Leer a José Saramago puede ser un buen antídoto contra la desesperanza para aquellos que, sintiéndose demócratas y queriendo ejercer su derecho al voto, no se ven representados por una clase política de la que, en general, abominan. En un pasaje de su Ensayo sobre la lucidez, el Premio Nobel portugués lanza este afilado dardo: "El sistema democrático tiene una bomba, y la bomba es el voto en blanco. Un cambio democrático puede nacer del uso consciente, muy consciente, del voto en blanco. Eso sería darle un susto, un susto tremendo al sistema electoral. A mí me gustaría que la ciudadanía le diera un susto muy fuerte a la clase política con el voto en blanco. Así se tenga el 80 por ciento de abstención, el sistema seguirá funcionando; pero, ¿qué ocurriría, qué haría un gobierno si se encuentra con un 80 por ciento de votos en blanco?".
Esa es la pregunta: ¿Podría mirar hacia otro lado nuestra clase política y fingir que no ha pasado nada si los ciudadanos le dieran en las urnas un voto de castigo de esa magnitud? ¿Serían capaces los aparatos de los partidos de contener una marea de indignación cívica de tal calibre y seguir guardando bajo siete llaves la reforma de la Ley Electoral? Según nuestro sistema electoral, basado en la fórmula D'Hondt, el voto en blanco se contabiliza como voto válido, pero no computa a la hora del reparto de escaños.
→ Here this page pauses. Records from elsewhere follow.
(** An instance of X20: the same guess with a blank line at its end. *)
Lemma xyz_to_gaussian_input_short_line_witness :
  Utils.xyz_to_gaussian_input xyz_files "guesses/ts_guess_1.xyz" "ts_guess_1.com"
    "UB3LYP" "6-31G(d,p)" "opt=(calcfc,ts, noeigen) freq=noraman"
  = (Some (Utils.header "guesses/ts_guess_1.xyz" "UB3LYP" "6-31G(d,p)"
             "opt=(calcfc,ts, noeigen) freq=noraman"
           +:+ text_of (map atom_text (drop 2 guess_xyz))),
     Raise IndexError).
Proof.
  apply (xyz_to_gaussian_input_short_line xyz_files "guesses/ts_guess_1.xyz"
           "ts_guess_1.com" "UB3LYP" "6-31G(d,p)"
           "opt=(calcfc,ts, noeigen) freq=noraman"
           (guess_xyz ++ [Utils.nl]) (drop 2 guess_xyz) [] Utils.nl).
  - reflexivity.
  - reflexivity.
  - reflexivity.
  - apply (bool_decide_unpack _). vm_compute. exact I.
  - vm_compute. lia.
Defined.

(** An instance of X22: the final structure of an output of [xtb]. *)
Lemma extract_coordinates_block_witness :
  IrcFiles.readlines xtb_files "irc_forward.out" = Ok xtb_out
  /\ IrcFiles.extract_coordinates xtb_files "irc_forward.out"
     = (rows ← mapM parse_row
                (filter (fun line => is_row line = true)
                   (take 5 (drop 4 xtb_out)));
        IrcFiles.write_coordinates_to_xyz xtb_files rows
          (IrcSearch.drop_last4 "irc_forward.out" +:+ "_opt.xyz"))
  /\ mapM parse_row
       (filter (fun line => is_row line = true) (take 5 (drop 4 xtb_out)))
     = Ok [("H", 0.000, 0.000, 0.010); ("Cl", 0.000, 0.000, 1.285)]%Q.
Proof.
  split; [reflexivity |]. split; [| vm_compute; reflexivity].
  apply (extract_coordinates_block xtb_files "irc_forward.out"
           (take 3 xtb_out) (take 5 (drop 4 xtb_out)) (drop 10 xtb_out)
           (" final structure:" +:+ Utils.nl) Utils.nl).
  - reflexivity.
  - apply (bool_decide_unpack _). vm_compute. exact I.
  - reflexivity.
  - apply (bool_decide_unpack _). vm_compute. exact I.
  - reflexivity.
  - reflexivity.
Defined.

(** An instance of X23: an output of [xtb] cut before its final
    structure. *)
Lemma extract_coordinates_no_structure_witness :
  IrcFiles.readlines xtb_files "irc_reverse.out" = Ok (take 3 xtb_out)
  /\ IrcFiles.extract_coordinates xtb_files "irc_reverse.out"
     = IrcFiles.write_coordinates_to_xyz xtb_files []
         (IrcSearch.drop_last4 "irc_reverse.out" +:+ "_opt.xyz").
Proof.
  split; [reflexivity |].
  apply (extract_coordinates_no_structure xtb_files "irc_reverse.out"
           (take 3 xtb_out)).
  - reflexivity.
  - apply (bool_decide_unpack _). vm_compute. exact I.
Defined.

End further_cases.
Los detractores del voto en blanco sostienen, erróneamente, que esta opción beneficia a los partidos mayoritarios. Nada más lejos de la realidad: si acaso son las formaciones minoritarias las que pueden resultar perjudicadas para pasar el corte del 3% o el 5% de los votos -según los casos- que les dé representación institucional.
En las últimas elecciones celebradas hasta la fecha -las autonómicas catalanas del pasado mes de noviembre-, el voto en blanco alcanzó su máximo histórico, rozando el 3%. Un porcentaje nada desdeñable, pero insuficiente para inquietar a la clase política. Y mucho menos para forzar a los partidos mayoritarios a impulsar una reforma de la Ley Electoral que va en contra de sus intereses tribales: que los votos en blanco se traduzcan en escaños -vacíos, por supuesto- en el Parlamento. Puede parecer una utopía, pero alcanzarla sólo depende de usted. ¿Se atreve?